Collection entries:
^^^^

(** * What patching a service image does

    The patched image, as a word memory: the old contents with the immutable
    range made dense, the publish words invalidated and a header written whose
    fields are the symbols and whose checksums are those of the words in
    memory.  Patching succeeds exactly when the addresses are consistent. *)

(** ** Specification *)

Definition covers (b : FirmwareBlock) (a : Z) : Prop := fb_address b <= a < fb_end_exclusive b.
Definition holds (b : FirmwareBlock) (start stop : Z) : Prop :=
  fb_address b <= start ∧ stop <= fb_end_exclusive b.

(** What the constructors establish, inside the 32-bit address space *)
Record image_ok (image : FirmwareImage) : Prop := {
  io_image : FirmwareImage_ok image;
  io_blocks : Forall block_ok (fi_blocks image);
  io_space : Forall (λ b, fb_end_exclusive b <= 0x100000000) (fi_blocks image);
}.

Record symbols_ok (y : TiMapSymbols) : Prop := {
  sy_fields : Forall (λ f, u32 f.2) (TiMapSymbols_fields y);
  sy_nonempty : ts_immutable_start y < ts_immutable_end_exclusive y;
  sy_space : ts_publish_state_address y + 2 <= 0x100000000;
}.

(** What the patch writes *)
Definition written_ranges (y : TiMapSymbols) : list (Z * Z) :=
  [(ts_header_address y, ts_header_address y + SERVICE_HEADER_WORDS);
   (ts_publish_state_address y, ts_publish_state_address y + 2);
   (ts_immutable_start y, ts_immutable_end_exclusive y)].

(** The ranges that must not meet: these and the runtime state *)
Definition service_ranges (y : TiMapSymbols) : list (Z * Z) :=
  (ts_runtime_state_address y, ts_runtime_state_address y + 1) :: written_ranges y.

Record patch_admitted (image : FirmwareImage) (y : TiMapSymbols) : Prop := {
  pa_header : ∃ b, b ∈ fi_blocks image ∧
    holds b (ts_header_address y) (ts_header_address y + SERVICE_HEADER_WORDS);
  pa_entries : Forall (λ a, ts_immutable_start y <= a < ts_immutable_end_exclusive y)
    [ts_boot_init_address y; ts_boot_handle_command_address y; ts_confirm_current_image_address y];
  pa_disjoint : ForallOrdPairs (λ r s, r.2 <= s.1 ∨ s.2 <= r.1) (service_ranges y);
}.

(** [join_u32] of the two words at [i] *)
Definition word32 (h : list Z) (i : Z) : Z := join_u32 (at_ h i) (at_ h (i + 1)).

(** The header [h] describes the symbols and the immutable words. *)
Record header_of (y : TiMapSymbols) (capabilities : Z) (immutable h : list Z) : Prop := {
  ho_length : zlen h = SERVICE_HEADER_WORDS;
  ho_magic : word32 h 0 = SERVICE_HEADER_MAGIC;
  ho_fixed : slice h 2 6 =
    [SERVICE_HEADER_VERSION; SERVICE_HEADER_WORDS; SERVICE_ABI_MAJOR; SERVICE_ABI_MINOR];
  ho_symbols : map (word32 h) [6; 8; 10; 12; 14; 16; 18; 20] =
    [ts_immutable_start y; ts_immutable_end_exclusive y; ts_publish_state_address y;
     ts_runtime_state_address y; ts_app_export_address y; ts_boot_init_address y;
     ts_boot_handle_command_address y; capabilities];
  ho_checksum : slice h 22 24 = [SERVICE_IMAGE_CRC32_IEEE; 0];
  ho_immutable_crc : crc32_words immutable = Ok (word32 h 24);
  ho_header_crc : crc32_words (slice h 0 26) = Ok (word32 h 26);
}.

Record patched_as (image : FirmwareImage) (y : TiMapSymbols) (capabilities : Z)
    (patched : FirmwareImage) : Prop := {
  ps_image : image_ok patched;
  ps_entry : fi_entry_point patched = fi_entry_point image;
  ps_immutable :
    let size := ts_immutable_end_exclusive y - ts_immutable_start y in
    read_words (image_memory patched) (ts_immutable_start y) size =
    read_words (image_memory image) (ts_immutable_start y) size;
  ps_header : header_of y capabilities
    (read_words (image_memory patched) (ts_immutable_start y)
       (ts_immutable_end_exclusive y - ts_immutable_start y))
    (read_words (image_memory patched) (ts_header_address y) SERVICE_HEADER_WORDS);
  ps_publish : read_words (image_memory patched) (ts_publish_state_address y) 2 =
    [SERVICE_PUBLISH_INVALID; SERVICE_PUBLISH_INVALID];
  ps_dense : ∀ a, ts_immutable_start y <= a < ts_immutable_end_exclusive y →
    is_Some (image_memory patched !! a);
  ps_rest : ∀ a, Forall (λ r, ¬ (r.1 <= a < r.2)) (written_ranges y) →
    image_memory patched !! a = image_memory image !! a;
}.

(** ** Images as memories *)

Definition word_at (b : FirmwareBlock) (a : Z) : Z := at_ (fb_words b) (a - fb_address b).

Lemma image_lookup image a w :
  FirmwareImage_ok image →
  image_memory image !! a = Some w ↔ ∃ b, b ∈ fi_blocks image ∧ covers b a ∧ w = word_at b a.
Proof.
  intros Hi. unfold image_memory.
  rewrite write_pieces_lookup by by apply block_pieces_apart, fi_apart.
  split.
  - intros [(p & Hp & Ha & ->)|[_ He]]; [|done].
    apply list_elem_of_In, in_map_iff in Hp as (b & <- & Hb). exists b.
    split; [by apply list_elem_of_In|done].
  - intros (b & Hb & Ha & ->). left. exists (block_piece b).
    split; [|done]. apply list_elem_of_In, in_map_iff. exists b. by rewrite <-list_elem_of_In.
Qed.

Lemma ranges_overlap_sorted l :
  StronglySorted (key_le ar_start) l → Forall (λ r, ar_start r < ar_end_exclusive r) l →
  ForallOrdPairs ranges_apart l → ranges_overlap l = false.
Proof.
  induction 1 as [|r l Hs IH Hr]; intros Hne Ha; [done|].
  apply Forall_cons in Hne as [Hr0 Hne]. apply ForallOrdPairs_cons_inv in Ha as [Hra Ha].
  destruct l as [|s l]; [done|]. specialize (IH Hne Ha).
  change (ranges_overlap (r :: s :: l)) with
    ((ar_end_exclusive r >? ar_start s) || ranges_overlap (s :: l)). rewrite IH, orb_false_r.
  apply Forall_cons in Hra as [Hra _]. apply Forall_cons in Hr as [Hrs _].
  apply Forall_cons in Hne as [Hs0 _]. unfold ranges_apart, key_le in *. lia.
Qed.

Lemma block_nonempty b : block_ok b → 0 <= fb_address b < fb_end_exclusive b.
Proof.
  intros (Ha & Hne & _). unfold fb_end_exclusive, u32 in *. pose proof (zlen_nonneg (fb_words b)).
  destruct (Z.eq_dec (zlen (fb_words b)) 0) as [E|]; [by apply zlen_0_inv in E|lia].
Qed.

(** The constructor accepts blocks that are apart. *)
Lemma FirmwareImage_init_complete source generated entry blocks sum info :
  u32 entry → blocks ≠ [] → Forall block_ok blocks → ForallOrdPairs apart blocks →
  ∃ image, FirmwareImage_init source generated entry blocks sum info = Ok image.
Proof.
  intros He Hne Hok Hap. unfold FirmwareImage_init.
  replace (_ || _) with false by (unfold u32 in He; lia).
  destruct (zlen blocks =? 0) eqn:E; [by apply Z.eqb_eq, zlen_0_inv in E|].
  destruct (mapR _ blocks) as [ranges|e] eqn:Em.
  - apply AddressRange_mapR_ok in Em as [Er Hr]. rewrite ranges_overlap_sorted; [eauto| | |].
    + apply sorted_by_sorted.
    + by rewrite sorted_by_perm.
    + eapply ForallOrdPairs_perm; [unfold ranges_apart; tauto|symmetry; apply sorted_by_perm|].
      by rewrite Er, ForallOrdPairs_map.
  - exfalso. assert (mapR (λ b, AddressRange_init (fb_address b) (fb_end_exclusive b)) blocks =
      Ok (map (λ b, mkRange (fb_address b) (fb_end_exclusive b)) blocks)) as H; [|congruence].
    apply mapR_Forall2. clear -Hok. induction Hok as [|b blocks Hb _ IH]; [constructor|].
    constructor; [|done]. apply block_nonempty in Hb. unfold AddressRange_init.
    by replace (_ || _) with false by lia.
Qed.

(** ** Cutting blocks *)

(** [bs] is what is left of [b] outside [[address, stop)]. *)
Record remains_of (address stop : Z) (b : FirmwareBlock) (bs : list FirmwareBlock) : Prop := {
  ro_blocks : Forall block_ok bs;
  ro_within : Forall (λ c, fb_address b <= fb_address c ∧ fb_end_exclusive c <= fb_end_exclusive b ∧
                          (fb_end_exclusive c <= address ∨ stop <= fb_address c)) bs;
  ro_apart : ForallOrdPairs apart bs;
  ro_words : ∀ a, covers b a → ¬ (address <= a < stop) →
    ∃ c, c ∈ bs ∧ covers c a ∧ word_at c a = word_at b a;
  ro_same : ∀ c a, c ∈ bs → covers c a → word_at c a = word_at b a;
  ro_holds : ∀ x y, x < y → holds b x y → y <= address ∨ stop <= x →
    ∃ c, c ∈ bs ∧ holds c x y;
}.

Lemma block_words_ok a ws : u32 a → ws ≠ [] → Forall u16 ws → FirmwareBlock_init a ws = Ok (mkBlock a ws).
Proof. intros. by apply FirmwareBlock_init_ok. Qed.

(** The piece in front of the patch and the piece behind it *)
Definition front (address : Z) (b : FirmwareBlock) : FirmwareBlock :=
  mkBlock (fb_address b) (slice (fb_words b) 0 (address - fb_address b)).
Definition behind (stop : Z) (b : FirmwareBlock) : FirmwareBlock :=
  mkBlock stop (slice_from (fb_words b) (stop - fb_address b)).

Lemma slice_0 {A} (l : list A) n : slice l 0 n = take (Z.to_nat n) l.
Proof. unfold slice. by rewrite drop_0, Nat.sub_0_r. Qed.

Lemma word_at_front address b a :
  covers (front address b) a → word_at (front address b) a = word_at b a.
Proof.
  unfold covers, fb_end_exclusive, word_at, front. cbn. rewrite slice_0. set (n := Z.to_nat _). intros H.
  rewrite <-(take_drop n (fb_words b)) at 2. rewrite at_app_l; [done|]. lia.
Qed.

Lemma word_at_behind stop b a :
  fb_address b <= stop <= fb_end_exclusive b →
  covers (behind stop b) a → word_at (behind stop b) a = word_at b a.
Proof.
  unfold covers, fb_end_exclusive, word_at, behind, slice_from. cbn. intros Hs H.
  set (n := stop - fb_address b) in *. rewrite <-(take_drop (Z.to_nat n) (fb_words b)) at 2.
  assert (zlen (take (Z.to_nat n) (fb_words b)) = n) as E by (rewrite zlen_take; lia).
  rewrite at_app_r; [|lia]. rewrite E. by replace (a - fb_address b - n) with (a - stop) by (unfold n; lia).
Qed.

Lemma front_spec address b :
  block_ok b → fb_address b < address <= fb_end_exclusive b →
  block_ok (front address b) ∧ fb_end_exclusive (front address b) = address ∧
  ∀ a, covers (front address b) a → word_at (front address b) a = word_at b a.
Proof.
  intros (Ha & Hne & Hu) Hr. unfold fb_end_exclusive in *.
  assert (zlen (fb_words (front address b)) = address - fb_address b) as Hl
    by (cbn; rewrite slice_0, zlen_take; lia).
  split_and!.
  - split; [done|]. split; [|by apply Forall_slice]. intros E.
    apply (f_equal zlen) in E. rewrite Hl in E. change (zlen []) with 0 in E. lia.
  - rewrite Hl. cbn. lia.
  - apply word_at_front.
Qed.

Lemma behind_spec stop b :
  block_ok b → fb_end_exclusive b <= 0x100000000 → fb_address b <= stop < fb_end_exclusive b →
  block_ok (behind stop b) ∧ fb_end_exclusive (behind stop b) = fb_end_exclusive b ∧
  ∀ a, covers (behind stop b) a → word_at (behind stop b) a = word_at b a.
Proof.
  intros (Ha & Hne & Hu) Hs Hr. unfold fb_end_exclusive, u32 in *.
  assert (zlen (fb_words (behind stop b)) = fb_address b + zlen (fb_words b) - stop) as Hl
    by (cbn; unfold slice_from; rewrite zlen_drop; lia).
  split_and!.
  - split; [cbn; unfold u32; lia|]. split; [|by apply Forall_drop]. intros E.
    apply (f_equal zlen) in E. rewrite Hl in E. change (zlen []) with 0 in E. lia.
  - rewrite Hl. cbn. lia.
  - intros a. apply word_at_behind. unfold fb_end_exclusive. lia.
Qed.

^^^^

## WORK INSTRUCTIONS
Copy out the entries above exactly as given, starting at the top and ending with the line containing "(** ** Specification *)"; include both and nothing more.

## OUTPUT OF THE EXERCISE
(** * What patching a service image does

    The patched image, as a word memory: the old contents with the immutable
    range made dense, the publish words invalidated and a header written whose
    fields are the symbols and whose checksums are those of the words in
    memory.  Patching succeeds exactly when the addresses are consistent. *)

(** ** Specification *)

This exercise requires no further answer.